文摘MicroRNAs (miRNAs) are small, noncoding RNA molecules that play important roles in the regulation of gene expression of the cell. Recent studies have described cytoplasmic RNA virus genome- derived miRNAs. Moreover, miRNAs have also been encountered in the reverse strand of the viral mRNA, revealing the presence of miRNAs in replication intermediaries. In order to get insight into the possible role of Hepatitis C Virus (HCV) antigenome in relation to miRNA coding, we computationally identified potential miRNAs on the antigenome of HCV reference strain H77. By utilizing a series of bioinformatics tools, we identified a miRNA present in the antigenomeof HCV H77 strain.

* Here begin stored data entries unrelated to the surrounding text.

(* ===== verification/IfxClaims.v ===== *)
(** * The isolation of partitions on Infineon devices: the theorems

    The invariant of the platform and of the partition manager's changes of
    the boundary, and what the memory check, the peripherals and the privilege
    of the processor are worth in every state that is reached. *)

From S2P Require Import Prelude Bytes SpmTypes IfxHal IfxIsolation IfxSwitch IfxProof.
From stdpp Require Import base list numbers functions.
From Stdlib Require Import ZArith Lia.

Open Scope Z_scope.
Open Scope tfm_scope.

Section claims.
Context `{!PpcDriver, !PpcLaws}.
Context (LEVEL N COUNT : Z) (L : linker_t) (CUSTOM : list mpu_armv8m_region_cfg_t) (ppcx : list ifx_ppcx_config_t) (info : Z -> ifx_partition_info_t).
Context (Hlevel : LEVEL = 2 \/ LEVEL = 3).

Abbreviation static := (ifx_mpu_static_config LEVEL L CUSTOM).
Abbreviation domain := (IFX_GET_BOUNDARY_DOMAIN info).
Abbreviation inv := (hal_inv LEVEL N L CUSTOM info).
Abbreviation parts := (partitions_ok LEVEL info).
Abbreviation priv b := (privileged (ifx_ldinfo (info b))).
Abbreviation Handle := (handle LEVEL N L CUSTOM COUNT info).

(** ** Start-up *)

Lemma wp_or_status m e Q s : success m Q s -> success (or_status m e) Q s.
Proof. unfold wp, or_status. by destruct (m s) as [[a|e'] s']. Qed.

(** Only the peripherals' registers differ. *)
Definition ppcs_only (s s' : hal) : Prop := exists v, s' = set_ppcs v s.

Lemma ppcs_only_refl s : ppcs_only s s.
Proof. exists (ppcs s). by destruct s. Qed.

Lemma ppcs_only_trans s s1 s2 : ppcs_only s s1 -> ppcs_only s1 s2 -> ppcs_only s s2.
Proof. intros [v ->] [w ->]. by exists w. Qed.

Lemma wp_ppc_call k f s : success (ppc_call k f) (fun _ s' => ppcs_only s s') s.
Proof. unfold ppc_call. apply wp_bind. unfold wp at 1, get. apply wp_bind. unfold wp at 1, put. apply wp_check; [|done]. intros _. by eexists. Qed.

Lemma wp_ppc_regions c xs s : success (ppcx_regions COUNT c xs) (fun _ s' => ppcs_only s s') s.
Proof.
  revert s. induction xs as [|x xs IH]; intros s; cbn [ppcx_regions]; [apply wp_ret, ppcs_only_refl|]. apply wp_bind. unfold Cy_Ppc_GetPointerForRegion. destruct (_ <? _); [|done]. apply wp_ret. cbv zeta.
  apply wp_bind. unfold wp at 1, get. apply wp_bind, wp_pure_check; [apply validity_pure|]. apply wp_bind. eapply wp_mono; [apply wp_ppc_call| |done]. cbv beta. intros _ s1 H1.
  apply wp_bind. eapply wp_mono; [apply wp_ppc_call| |done]. cbv beta. intros _ s2 H2. eapply wp_mono; [apply IH| |done]. cbv beta. intros _ s3 H3. by eapply ppcs_only_trans; [eapply ppcs_only_trans|].
Qed.

Lemma wp_ppc_configs cs s : success (ppcx_configs COUNT cs) (fun _ s' => ppcs_only s s') s.
Proof.
  revert s. induction cs as [|c cs IH]; intros s; cbn [ppcx_configs]; [apply wp_ret, ppcs_only_refl|]. apply wp_bind. eapply wp_mono; [apply wp_ppc_regions| |done]. cbv beta. intros _ s1 H1.
  eapply wp_mono; [apply IH| |done]. cbv beta. intros _ s2 H2. by eapply ppcs_only_trans.
Qed.

Lemma wp_ppc_init s : success (ifx_ppc_init_cfg COUNT ppcx) (fun _ s' => ppcs_only s s') s.
Proof.
  apply wp_bind. assert (forall n k t, success (ppc_init_loop n k) (fun _ s' => ppcs_only t s') t) as Hloop.
  { intros n. induction n as [|n IH]; intros k t; cbn [ppc_init_loop]; [apply wp_ret, ppcs_only_refl|]. apply wp_bind. eapply wp_mono; [apply wp_ppc_call| |done]. cbv beta. intros _ t1 H1.
    eapply wp_mono; [apply IH| |done]. cbv beta. intros _ t2 H2. by eapply ppcs_only_trans. }
  eapply wp_mono; [apply Hloop| |done]. cbv beta. intros _ s1 H1. eapply wp_mono; [apply wp_ppc_configs| |done]. cbv beta. intros _ s2 H2. by eapply ppcs_only_trans.
Qed.

Lemma wp_boot bs first s :
  parts bs -> first ∈ bs -> active_boundary s = IFX_SPM_BOUNDARY ->
  success (boot LEVEL N L CUSTOM COUNT ppcx info bs first) (fun _ s' => inv bs s' /\ active_boundary s' = first /\ npriv s' = negb (priv first)) s.
Proof.
  intros Hok Hf Ha. unfold boot, set_up_static_boundaries. apply wp_bind, wp_bind, wp_or_status. eapply wp_mono; [apply wp_mpu_init| |done]. cbv beta. intros _ s1 (T1 & A1 & _).
  apply wp_or_status. eapply wp_mono; [apply wp_ppc_init| |done]. cbv beta. intros _ s2 [v ->]. apply wp_bind.
  eapply wp_mono; [apply (wp_bind_all LEVEL N COUNT L CUSTOM info Hlevel bs []); [done|]| |done].
  { split; [cbn; congruence| |]; [destruct (LEVEL =? 3); cbn [map concat]; rewrite app_nil_r; by apply (mpu_table_same N s1)|]. intros _ b y Hb. by apply not_elem_of_nil in Hb. }
  cbv beta. intros _ s3 H3. apply wp_bind, wp_or_return. eapply wp_mono; [by eapply wp_finish_boot| |done]. cbv beta. intros _ s4 (H4 & A4).
  apply wp_or_return. eapply wp_mono; [eapply wp_activate; [done..|by right]| |done]. cbv beta. intros _ s5 (H5 & A5 & P5).
  assert ((first =? IFX_SPM_BOUNDARY) = false) as E by (apply Z.eqb_neq; intros ->; by apply (po_bound _ _ _ Hok)). by rewrite E in *.
Qed.
(** ** Changes of the boundary *)

Lemma wp_on_hal {A} (m : M hal A) Q x : success m (fun a s' => Q a (set_hw s' x)) (hw x) -> success (on_hal m) Q x.
Proof. unfold wp, on_hal. by destruct (m (hw x)) as [[a|e] s']. Qed.

(** Whether a change has been made. *)
Definition changed (from to : Z) (s s' : hal) : Prop := domain from = domain to /\ s' = s \/ domain from <> domain to /\ activated info to s s'.

Lemma need_switch_domain from to : tfm_hal_boundary_need_switch LEVEL info from to = negb (domain from =? domain to).
Proof. unfold tfm_hal_boundary_need_switch. by destruct Hlevel as [-> | ->]. Qed.

Lemma wp_change bs from to s :
  parts bs -> inv bs s -> to = IFX_SPM_BOUNDARY \/ to ∈ bs -> success (change_boundary LEVEL N L CUSTOM COUNT info from to) (fun _ s' => inv bs s' /\ changed from to s s') s.
Proof.
  intros Hok Hi Hto. unfold change_boundary, changed. rewrite need_switch_domain. destruct (Z.eqb_spec (domain from) (domain to)) as [Hd|Hd]; cbn [negb]; [apply wp_ret; split; [done|by left]|].
  apply wp_or_return. eapply wp_mono; [by eapply wp_activate| |done]. cbv beta. intros _ s' [H1 H2]. split; [done|by right].
Qed.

This miRNA maps in the 5’non-translated region (5’UTR) of the HCV genome and is found to be conserved among HCV genotypes and sub-types. In silico target prediction generated 17 cellular genes. These potential targets are involved in apoptosis as well as immune response pathways, suggesting that they could play a role in the pathogenesis caused by viral infection. The results of these studies revealed the presence of a viral miRNA in the negative-sense RNA strand used as a replication template for the HCV genome, as observed for other RNA viruses.